Leeds Beckett University - City Campus,
Woodhouse Lane,
LS1 3HE
Have you ever screwed up your courage to propose a project or raise a difficult issue, only to find you’ve been misunderstood?
Or have you ever found yourself thinking you’ve listened to someone’s concerns or ideas, only for them to tell you they feel they haven’t been heard?
Overview
When we feel we’ve been really listened to, we feel valued by the listener. Listening effectively can help you to build trust, demonstrate to your team how much you value them and their ideas, and avoid conflict. It can support your ability to lead responsively, confident in your understanding of the concerns and approaches of your team.
Session Objectives
This two-hour workshop offers participants a forum to explore reflective listening skills and linguistic profiling, and to discuss some of the barriers we can experience when we try to listen.
During the session you will be given the opportunity to share your experiences and to undertake some simple exercises actors use when analysing subtext* adapted specifically to help you to explore ways you can develop your confidence in your listening skills.
*the implicit meaning expressed ‘underneath’ the words spoken.
Speaker
Emma Heron is a theatre maker, writer and educator based in Liverpool, England. Originally trained as an actor at Royal Welsh College of Music and Drama, Emma studied Text and Performance at Masters level at RADA and Kings College, joining Edge Hill University as a Senior Lecturer in Drama in 2006. In 2010, she co-founded Theatr Gadair Ddu, a Welsh-English bilingual theatre company based in Liverpool and Rhuthun. Cadair Ddu creates theatre focused on exploring the narratives and experiences of traditionally underrepresented communities in the Welsh diaspora.

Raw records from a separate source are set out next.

(** What the store knows after a history. *)
Definition live_step (k : string) (b : bool) (ev : event) : bool :=
  match ev with
  | Saved k' => if String.eqb k' k then true else b
  | Expired k' => if String.eqb k' k then false else b
  | _ => b
  end.
Definition live (log : list event) (k : string) : bool := foldl (live_step k) false log.

Definition is_expiry (ev : event) : Prop := match ev with Expired _ => True | _ => False end.
(** Time passes: keys may expire, and nothing else happens. *)
Definition passes (l l' : list event) : Prop := exists es, l' = l ++ es /\ Forall is_expiry es.

(** What the worker expects of its collaborators, on the history of a world.  Keys may
    expire at any time, and saving may fail, with or without effect. *)
Class IndexingEnv {W : Type} (wk : DeterministicAsyncWorker W) (st : IdempotencyStore W)
    (history : W -> list event) : Prop := {
  ie_idem : idem wk = Some st;
  (** the store answers from what it knows *)
  ie_exists ctx k w :
    let '(r, w') := idem_Exists st ctx k w in
    passes (history w) (history w')
    /\ match r with Ok b => b = live (history w') k | Err _ => True end;
  ie_save ctx k t w :
    let '(r, w') := idem_Save st ctx k t w in
    exists l, passes (history w) l
      /\ match r with
         | None => history w' = l ++ [Saved k]
         | Some _ => history w' = l ++ [Saved k] \/ history w' = l ++ [SaveFailed k]
         end;
  (** the index accepts a batch or does not *)
  ie_upsert ix ctx rs k w :
    index wk = Some ix -> rs <> [] ->
    Forall (fun r => vr_Metadata r !! "idempotency_key" = Some k) rs ->
    let '(r, w') := Upsert ix ctx rs w in
    match r with
    | None => exists l, passes (history w) l /\ history w' = l ++ [Accepted k]
    | Some _ => passes (history w) (history w')
    end;
  (** nobody else saves keys or indexes *)
  ie_clock w : passes (history w) (history (clock wk w).2);
  ie_get b ctx t u w : blobStore wk = Some b -> passes (history w) (history (Get b ctx t u w).2);
  ie_embed m ctx t cs w : embedder wk = Some m -> passes (history w) (history (Embed m ctx t cs w).2);
  ie_enqueue p ctx m w : producer wk = Some p -> passes (history w) (history (Enqueue p ctx m w).2);
  ie_publish d ctx m r w : dlq wk = Some d -> passes (history w) (history (Publish d ctx m r w).2);
  ie_apply h ctx r w : retention wk = Some h -> passes (history w) (history (Apply h ctx r w).2) }.

Section ExactlyOnce.
Context {W : Type} (wk : DeterministicAsyncWorker W) (st : IdempotencyStore W)
  (history : W -> list event) `{L : !IndexingEnv wk st history}.

(** The key has a batch in the index and its record has not been lost since. *)
Definition held_step (k : string) (b : bool) (ev : event) : bool :=
  match ev with
  | Accepted k' => if String.eqb k' k then true else b
  | SaveFailed k' | Expired k' => if String.eqb k' k then false else b
  | Saved _ => b
  end.
Definition held (log : list event) (k : string) : bool := foldl (held_step k) false log.
(** No batch is accepted for a key that is held. *)
Fixpoint good (b : string -> bool) (log : list event) : Prop :=
  match log with
  | [] => True
  | ev :: log' => (forall k, ev = Accepted k -> b k = false) /\ good (fun k => held_step k (b k) ev) log'
  end.

Lemma good_app log1 log2 : forall b,
  good b (log1 ++ log2) <-> good b log1 /\ good (fun k => foldl (held_step k) (b k) log1) log2.
Proof. induction log1 as [|ev log1 IH]; intros b; cbn; [tauto|]. rewrite IH. tauto. Qed.

Lemma held_snoc log ev k : held (log ++ [ev]) k = held_step k (held log k) ev.
Proof. unfold held. by rewrite foldl_app. Qed.
Lemma live_snoc log ev k : live (log ++ [ev]) k = live_step k (live log k) ev.
Proof. unfold live. by rewrite foldl_app. Qed.

(** The bookkeeping between two messages: what is held is known to the store. *)
Definition kept (log : list event) : Prop :=
  good (fun _ => false) log /\ forall k, held log k = true -> live log k = true.
(** The same while a message with key [k] is worked on: [k] is free. *)
Definition free (k : string) (log : list event) : Prop := kept log /\ held log k = false.
(** The same once its batch is accepted and not yet recorded. *)
Definition pending (k : string) (log : list event) : Prop :=
  good (fun _ => false) log /\ forall k', k' <> k -> held log k' = true -> live log k' = true.

Lemma kept_expired log k : kept log -> kept (log ++ [Expired k]).
Proof.
  intros [Hg Hh]. split; [apply good_app; by split|]. intros k'. rewrite held_snoc, live_snoc. simpl.
  by destruct (String.eqb k k'); [|apply Hh].
Qed.
Lemma free_expired k log k' : free k log -> free k (log ++ [Expired k']).
Proof.
  intros [Hk Hf]. split; [by apply kept_expired|]. rewrite held_snoc. simpl. by destruct (String.eqb k' k).
Qed.
Lemma pending_expired k log k' : pending k log -> pending k (log ++ [Expired k']).
Proof.
  intros [Hg Hh]. split; [apply good_app; by split|]. intros k2 Hne. rewrite held_snoc, live_snoc. simpl.
  by destruct (String.eqb k' k2); [|apply Hh].
Qed.
Lemma passes_keeps (P : list event -> Prop) l l' :
  (forall l k, P l -> P (l ++ [Expired k])) -> passes l l' -> P l -> P l'.
Proof.
  intros HP (es & -> & HF). revert l. induction HF as [|ev es Hev _ IH]; intros l Hl; [by rewrite app_nil_r|].
  destruct ev; try done. rewrite (app_assoc l [_] es : l ++ Expired k :: es = (l ++ [Expired k]) ++ es). by apply IH, HP.
Qed.

Lemma free_accepted k log : free k log -> pending k (log ++ [Accepted k]).
Proof.
  intros [[Hg Hh] Hf]. split.
  - apply good_app. split; [done|]. simpl. split; [|done]. by intros ? [= <-].
  - intros k' Hne. rewrite held_snoc, live_snoc. simpl. destruct (String.eqb_spec k k'); [congruence|]. apply Hh.
Qed.
Lemma pending_recorded k log ev : pending k log -> ev = Saved k \/ ev = SaveFailed k -> kept (log ++ [ev]).
Proof.
  intros [Hg Hh] Hev. split; [apply good_app; split; [done|]; simpl; split; [|done]; by intros k' ->; destruct Hev|].
  intros k'. rewrite held_snoc, live_snoc. destruct Hev as [->| ->]; simpl; destruct (String.eqb_spec k k') as [->|];
    try done; apply Hh; congruence.
Qed.

(** A step that only lets time pass. *)
Lemma triple_passes {A} (m : M W A) (P : list event -> Prop) :
  (forall l k, P l -> P (l ++ [Expired k])) -> (forall w, passes (history w) (history (m w).2)) ->
  triple (fun w => P (history w)) m (fun _ w => P (history w)).
Proof. intros HP Hm w Hw. by apply (passes_keeps P _ _ HP (Hm w)). Qed.

Lemma retryOrDLQ_passes ctx m reason cause P :
  (forall l k, P l -> P (l ++ [Expired k])) ->
  triple (fun w => P (history w)) (retryOrDLQ wk ctx m reason cause) (fun _ w => P (history w)).
Proof.
  intros HP. unfold retryOrDLQ. cbn zeta. destruct (if _ <=? _ then _ else _) as [p|] eqn:Hp.
  - assert (producer wk = Some p) by (by case_match). eapply triple_bind; [apply (triple_passes _ P HP), ie_clock|].
    intros now. eapply triple_bind; [apply (triple_passes _ P HP); intros; by apply ie_enqueue|].
    intros [e|]; by apply triple_ret.
  - destruct (dlq wk) as [q|] eqn:Hq; [|by apply triple_ret].
    eapply triple_bind; [apply (triple_passes _ P HP); intros; by apply ie_publish|]. intros [e|]; by apply triple_ret.
Qed.

Lemma apply_retention_passes h ctx rs P :
  (forall l k, P l -> P (l ++ [Expired k])) -> retention wk = Some h ->
  triple (fun w => P (history w)) (apply_retention h ctx rs) (fun _ w => P (history w)).
Proof.
  intros HP Hh. induction rs as [|r rs IH]; cbn [apply_retention]; [by apply triple_ret|].
  destruct (RetentionRecord_Validate r); [by apply triple_ret|].
  eapply triple_bind; [apply (triple_passes _ P HP); intros; by apply ie_apply|].
  intros [e|]; [by apply triple_ret|done].
Qed.

Lemma finish_records ctx m now :
  triple (fun w => pending (msg_IdempotencyKey m) (history w)) (finish wk ctx m now) (fun _ w => kept (history w)).
Proof.
  unfold finish. rewrite ie_idem. eapply (triple_bind _ _ _ (fun _ w => kept (history w))).
  { intros w Hw. pose proof (ie_save ctx (msg_IdempotencyKey m) (idempotencyTTL wk) w) as H.
    destruct (idem_Save st _ _ _ _) as [r w']. destruct H as (l & Hl & Hr).
    apply (passes_keeps (pending (msg_IdempotencyKey m)) _ _ (pending_expired _) Hl) in Hw. cbn.
    assert (Hev : exists ev, history w' = l ++ [ev] /\ (ev = Saved (msg_IdempotencyKey m) \/ ev = SaveFailed (msg_IdempotencyKey m)))
      by (destruct r; naive_solver).
    destruct Hev as (ev & -> & Hev). by eapply pending_recorded. }
  intros [e|]; [by apply triple_ret|]. destruct (retention wk) as [h|] eqn:Hh; [|by apply triple_ret].
  by apply (apply_retention_passes h ctx _ kept kept_expired).
Qed.
(** C25: the adapter of [Gateway] with its HTTP client returns candidates of the request
    only, whatever the gateway answers and in every fallback mode: no text and no
    identifier of a document comes from the gateway. *)
Theorem portkey_rerank_from_request `{U : UnicodeTables} {W} (cl : HTTPClient W) (now : M W Time) cfg ctx req r out :
  (Gateway.Rerank (PortkeyHTTP.client cl (PortkeyHTTP.default_client cfg)) now cfg ctx req r).1 = Ok out ->
  Forall (candidate_of (rk_Candidates req)) out.
Proof.
  intros [->|[->|(w & usage & H)]]%gateway_answers; [apply TopCandidates_candidates|constructor|].
  revert H. cbn [PortkeyHTTP.client client_Rerank]. unfold PortkeyHTTP.Rerank, NewRequest.
  destruct ctx as [c|]; [|discriminate]. destruct (url_error cl _); [discriminate|]. cbn zeta. run_M.
  destruct (Do cl (Some c) _ w) as [[resp|e] w']; [|discriminate].
  destruct (negb (is2xx resp)); [discriminate|]. destruct (Decode _ _ _) as [p|]; [|discriminate].
  destruct (_ =? 0)%nat; [discriminate|]. cbn [fst]. intros [= <- _]. apply (picked_candidates (rk_Candidates req)).
Qed.

(** ** Witnesses *)

#[local] Existing Instance latin1.
(* ===== verification/Chat.v ===== *)
(** * Chat: internal/adapters/gateway/portkey/chat.go

    The client of the language model: the answer to a question from the retrieved
    context, and the rewriting of a query.  Both post a chat completion and read the
    text of the first choice, which a provider may send as a string, as a list of
    parts or as nested objects.  The theorems: what is sent and under which
    credentials; the answer is what the first choice of a 2xx response says, a relation
    on the JSON of the body that does not mention the decoder; a rewritten query is the
    object the model wrote, inside the Markdown fence that models put around JSON, with
    the query itself in place of an empty list. *)

From Stdlib Require Import Ascii.
From S2P Require Import Prelude GoStrings GoSort GoJSON GoFloat Contracts GoHTTP.

#[local] Open Scope Z_scope.

Record ChatConfig := {
  BaseURL : string; PortkeyAPIKey : string; OpenRouterKey : string; Model : string; Timeout : Z; ProviderHeader : string }.

Section Pure.
Context `{U : UnicodeTables}.

Definition chatRequiresOpenRouterAuth (model : string) : bool := negb (HasPrefix (TrimSpace model) "@").

(** The configuration of the client, with its defaults. *)
Definition NewChatClient (cfg : ChatConfig) : result ChatConfig :=
  if String.eqb (TrimSpace (BaseURL cfg)) "" then Err (errors_New "portkey base url is required")
  else if String.eqb (TrimSpace (PortkeyAPIKey cfg)) "" then Err (errors_New "portkey api key is required")
  else if chatRequiresOpenRouterAuth (Model cfg) && String.eqb (TrimSpace (OpenRouterKey cfg)) ""
  then Err (errors_New "openrouter api key is required")
  else
    let model := if String.eqb (TrimSpace (Model cfg)) "" then "@groq-key/openai/gpt-oss-120b" else Model cfg in
    Ok {|
      BaseURL := BaseURL cfg; PortkeyAPIKey := PortkeyAPIKey cfg; OpenRouterKey := OpenRouterKey cfg; Model := model;
      Timeout := if Timeout cfg <=? 0 then 12 * Second else Timeout cfg;
      ProviderHeader := if String.eqb (TrimSpace (ProviderHeader cfg)) "" && chatRequiresOpenRouterAuth model
                        then "openrouter" else ProviderHeader cfg |}.

Definition truncateChatBody (body : string) : string :=
  if len body <=? 240 then body else str_take 240 body +:+ "...".

(** The text of a message: a string, a list of parts, or an object that holds it
    under [text], [content] or [value], the first of them that is there. *)
Fixpoint flattenMessageContent (content : json) : string :=
  match content with
  | JStr s => TrimSpace s
  | JArr l =>
      let parts := filter (fun segment => segment <> "") (map (fun item => TrimSpace (flattenMessageContent item)) l) in
      TrimSpace (Join parts " ")
  | JObj fs =>
      let v := map (fun kv => (kv.1, flattenMessageContent kv.2)) fs in
      match obj_get v "text" with
      | Some text => text
      | None => match obj_get v "content" with
                | Some contentValue => contentValue
                | None => default "" (obj_get v "value")
                end
      end
  | JNum lit => match ParseFloat64 lit with Some x => TrimSpace (FormatFloat_f x) | None => "" end
  | _ => ""
  end.
Fixpoint scan_rows (rows : list audit_row) : result (list AuditEvent) :=
  match rows with
  | [] => Ok []
  | r :: rows' => e ← event_of_row r; es ← scan_rows rows'; Ok (e :: es)
  end.

Definition AuditEvents_ListByTenant (ctx : context) (tenantID : TenantID) (limit : Z)
    : M W (result (list AuditEvent)) :=
  match TenantID_Validate tenantID with
  | Some err => mret (Err (WrapValidationErr "tenant_id" err))
  | None =>
  match GuardReadScope ctx tenantID with
  | Some err => mret (Err err)
  | None =>
  match db with
  | None => mret (Err (errors_New "postgres db is required"))
  | Some d =>
      let limit := if limit <=? 0 then 50 else limit in
      r ← select_events d tenantID limit;
      match r with
      | Err err => mret (Err err)
      | Ok (rows, iterErr) =>
          mret (es ← scan_rows rows; match iterErr with Some err => Err err | None => Ok es end)
      end
  end
  end
  end.

Definition PostgresAuditEventRepository : AuditEventRepository W := {|
  ae_Save := AuditEvents_Save; ae_ListByTenant := AuditEvents_ListByTenant |}.
End AuditEvents.

(** * Facts *)

Definition portable_attributes (m : gmap string string) : Prop :=
  map_Forall (fun k v => valid_utf8 k = true /\ valid_utf8 v = true) m.

Lemma set_attributes_members (m : gmap string string) ks : forall acc,
  (forall k, k ∈ ks -> is_Some (m !! k)) ->
  exists acc', set_attributes acc ((fun k => (k, JStr (default "" (m !! k)))) <$> ks) = Some acc'
    /\ forall k, acc' !! k = if decide (k ∈ ks) then m !! k else acc !! k.
Proof.
  induction ks as [|x ks IH]; intros acc Hk.
  - exists acc. split; [done|]. intros k. rewrite decide_False by (by intros ?%elem_of_nil). done.
  - rewrite fmap_cons. cbn [set_attributes mbind option_bind].
    destruct (Hk x) as [v Hv]; [by constructor|]. rewrite Hv. cbn [default from_option id].
    destruct (IH (<[x := v]> acc)) as (acc' & -> & Ha); [intros k ?; apply Hk; by constructor|].
    exists acc'. split; [done|]. intros k. rewrite Ha.
    destruct (decide (k ∈ ks)); [by rewrite decide_True by (by constructor)|].
    destruct (decide (k = x)) as [->|Hne].
    + by rewrite lookup_insert_eq, decide_True by (by constructor).
    + rewrite lookup_insert_ne, decide_False by (done || intros [?|?]%elem_of_cons; done). done.
Qed.

(** The keys of the members are those of the map. *)
Lemma member_keys (m : gmap string string) k : k ∈ SliceStable str_less (map_to_list m).*1 <-> is_Some (m !! k).
Proof.
  rewrite SliceStable_perm, list_elem_of_fmap. split.
  - intros ([k' v] & -> & H%elem_of_map_to_list). by exists v.
  - intros [v H]. exists (k, v). split; [done|]. by apply elem_of_map_to_list.
Qed.
(* ===== verification/Server.v ===== *)
(** * Server: the HTTP layer (backend/util/serverUtil.go, backend/mainAPIHandler.go,
    backend/managers/auth.go)

    Requests, responses and handlers; the middleware of the server (request
    identifiers, CORS, authentication by bearer token, tenant authorisation with
    the per-key limiter), the route table, login, and the bootstrap of users and
    tenants.  A handler runs in a request context and the state of the server:
    the limiter and the world of the collaborators.  The access log that wraps
    the handler is in [Startup].
    The database is a port, one operation per SQL statement. *)

From S2P Require Import Prelude GoStrings GoSort GoTime Sha256 GoBase64 GoJSON GoHTTP.
From S2P Require Import Contracts RateLimit Repository ApiUtil.
From Stdlib Require Import Ascii.

#[local] Open Scope Z_scope.
#[local] Opaque Sum256 hmacSHA256.

(** ** Requests and responses *)

Record Request := {
  Method : string; URLPath : string; Header : gmap string (list string); PathValue : string -> string;
  Body : string }.
(** [r.Header.Get(key)] *)
Definition Header_Get (r : Request) (key : string) : string :=
  match Header r !! CanonicalHeaderKey key with Some (v :: _) => v | _ => "" end.

(** A response: its headers, its status and the JSON value of its body, if any. *)
Record Response := { rs_Header : gmap string string; rs_Status : Z; rs_Body : option json }.

Definition WriteJSON (code : Z) (v : json) : Response := {|
  rs_Header := {[ "Content-Type" := "application/json" ]}; rs_Status := code; rs_Body := Some v |}.
Definition WriteError (code : Z) (errCode message : string) : Response :=
  WriteJSON code (JObj [("error", JObj [("code", JStr errCode); ("message", JStr message)])]).
(** Headers set before the handler wrote its own. *)
Definition with_headers (h : gmap string string) (r : Response) : Response := {|
  rs_Header := rs_Header r ∪ h; rs_Status := rs_Status r; rs_Body := rs_Body r |}.

(** [DecodeJSON]: the first value of the first 2 MiB of the body. *)
Definition decode_first (body : string) : option json :=
  let s := str_take (Z.to_nat (2 * 2^20)) body in
  '(v, _) ← parse_value (2 * String.length s + 1) s;
  if json_depth v <=? 10000 then Some v else None.

Definition DecodeJSON {T} (fields : list (field T)) (zero : T) (body : string) : option T :=
  v ← decode_first body; unmarshal true fields zero v.

Definition Handler (S : Type) : Type := Ctx -> Request -> M S Response.

(** ** The server *)

(** The route table, by pattern. *)
Inductive endpoint :=
  | Healthz | Login | ListTenants | CreateTenant | KnowledgeBases | VectorStats | Presign
  | SubmitJob | ListJobs | JobStream | RetryJob | SearchEP | SearchStream | PurgeTenantData.
#[global] Instance endpoint_eq_dec : EqDecision endpoint.
Proof. solve_decision. Defined.

Record UserTenants (W : Type) := {
  count_user_tenants : Z -> string -> M W (result Z) }.
Arguments count_user_tenants {W}.

Section Server.
Context `{U : UnicodeTables} {W : Type}.
Variables (JWTSecret : string) (origins : gset string) (db : UserTenants W).
(** [rand.Read], as a function of the buffer length, and [time.Now]. *)
Variables (rand : M W (Z -> option string)) (now : M W Time).

Definition state : Type := PerKey.WindowLimiter * W.
Definition on_limiter {A} (m : M PerKey.WindowLimiter A) : M state A := fun s =>
  let '(a, l) := m s.1 in (a, (l, s.2)).

Definition userHasTenant (userID : Z) (tenantID : string) : M W (result bool) :=
  r ← count_user_tenants db userID tenantID;
  mret (match r with Ok count => Ok (0 <? count) | Err err => Err err end).

Definition WithRequestID (next : Handler state) : Handler state := fun ctx r =>
  let requestID := TrimSpace (Header_Get r "X-Request-Id") in
  let requestID := if String.eqb requestID "" then TrimSpace (Header_Get r "X-Request-ID") else requestID in
  requestID ← (if String.eqb requestID "" then
                 read ← on_snd rand; t ← on_snd now; mret (RandomUUIDv4Like read t)
               else mret requestID);
  resp ← next (WithValue ctx RequestIDKey (CtxString requestID)) r;
  mret (with_headers {[ CanonicalHeaderKey "X-Request-ID" := requestID ]} resp).
(** With the index of the stub. *)
Lemma purge_complete_witness :
  let s := (sample_stub, {| pw_objects := {[ "acme/20240101/a.txt"; "globex/b.txt" ]}; pw_jobs := {[ ("acme", "j1") ]} |}) in
  let r := body_request [("X-Tenant-Id", ["acme"])]
             ("{" +:+ dq +:+ "confirm" +:+ dq +:+ ":" +:+ dq +:+ "purge" +:+ dq +:+ "}") in
  exists resp s', HandlePurgeTenantData sample_purge_db sample_store (Some (fun t => on_fst (VectorStub.PurgeTenant t)))
                    (fun _ => "") 3 Background r s = (Some resp, s')
    /\ "globex/b.txt" ∈ pw_objects s'.2 /\ rs_Status resp = 200
    /\ (forall k, k ∈ pw_objects s'.2 -> HasPrefix k "acme/" = false)
    /\ stub_vectors s' ("globex", "v2") /\ ~ stub_vectors s' ("acme", "v1").
Proof.
  intros s r.
  destruct (purge_complete sample_store sample_purge_db (fun t => on_fst (VectorStub.PurgeTenant t)) (fun s => pw_objects s.2)
    stub_vectors (fun s => pw_jobs s.2) (fun _ _ => true) (fun _ => true) id
    (L := sample_purge_laws stub_vectors (fun _ _ _ => eq_refl)) (LI := stub_index pw_objects pw_jobs)
    (fun _ => "") 3 Background r s) as (resp & s' & E & _ & Hkeep & _ & _ & Hvec & Hall).
  { vm_compute. lia. }
  exists resp, s'. split; [exact E|].
  assert (Hs : rs_Status resp = 200) by (vm_compute in E; injection E as <- _; reflexivity).
  assert (Ht : TrimSpace (Header_Get r "X-Tenant-ID") = "acme") by (vm_compute; reflexivity).
  rewrite Ht in Hkeep, Hall, Hvec. destruct (Hall Hs) as (Ho & _ & Hv). split; [|split; [exact Hs|split; [exact Ho|split]]].
  - apply Hkeep; [|reflexivity]. apply elem_of_union_r, elem_of_singleton. reflexivity.
  - apply (Hvec eq_refl); [vm_compute; discriminate|]. exists (sample_record "v2" "globex"). split; [|reflexivity].
    vm_compute. left.
  - intros Hx. exact (Hv eq_refl _ Hx eq_refl).
Defined.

Throughout her career, Emma has developed her acting and directing work in parallel with her work as an educator, maintaining a strong commitment to using theatre skills and techniques as tools of empowerment for education and training. A member of the Pankhurst Centre’s Heritage Committee since 2018, until the pandemic Emma was also Artistic Director of Mrs Pankhurst’s Players, Edge Hill University’s feminist theatre collective for female, male and gender non-binary students and recent graduates. In 2019, Emma’s work with Mrs Pankhurst’s Players was presented to Her Royal Highness Princess Ann.
Currently, alongside her work for #WECAN, Emma is researching female histories in the Liverpool Welsh community for the Daughters of Gwenfrewi project, part of Theatr Gadadir Ddu’s Breaking the Stone series, created to explore previously hidden histories of groups often marginalised from the Liverpool Welsh community.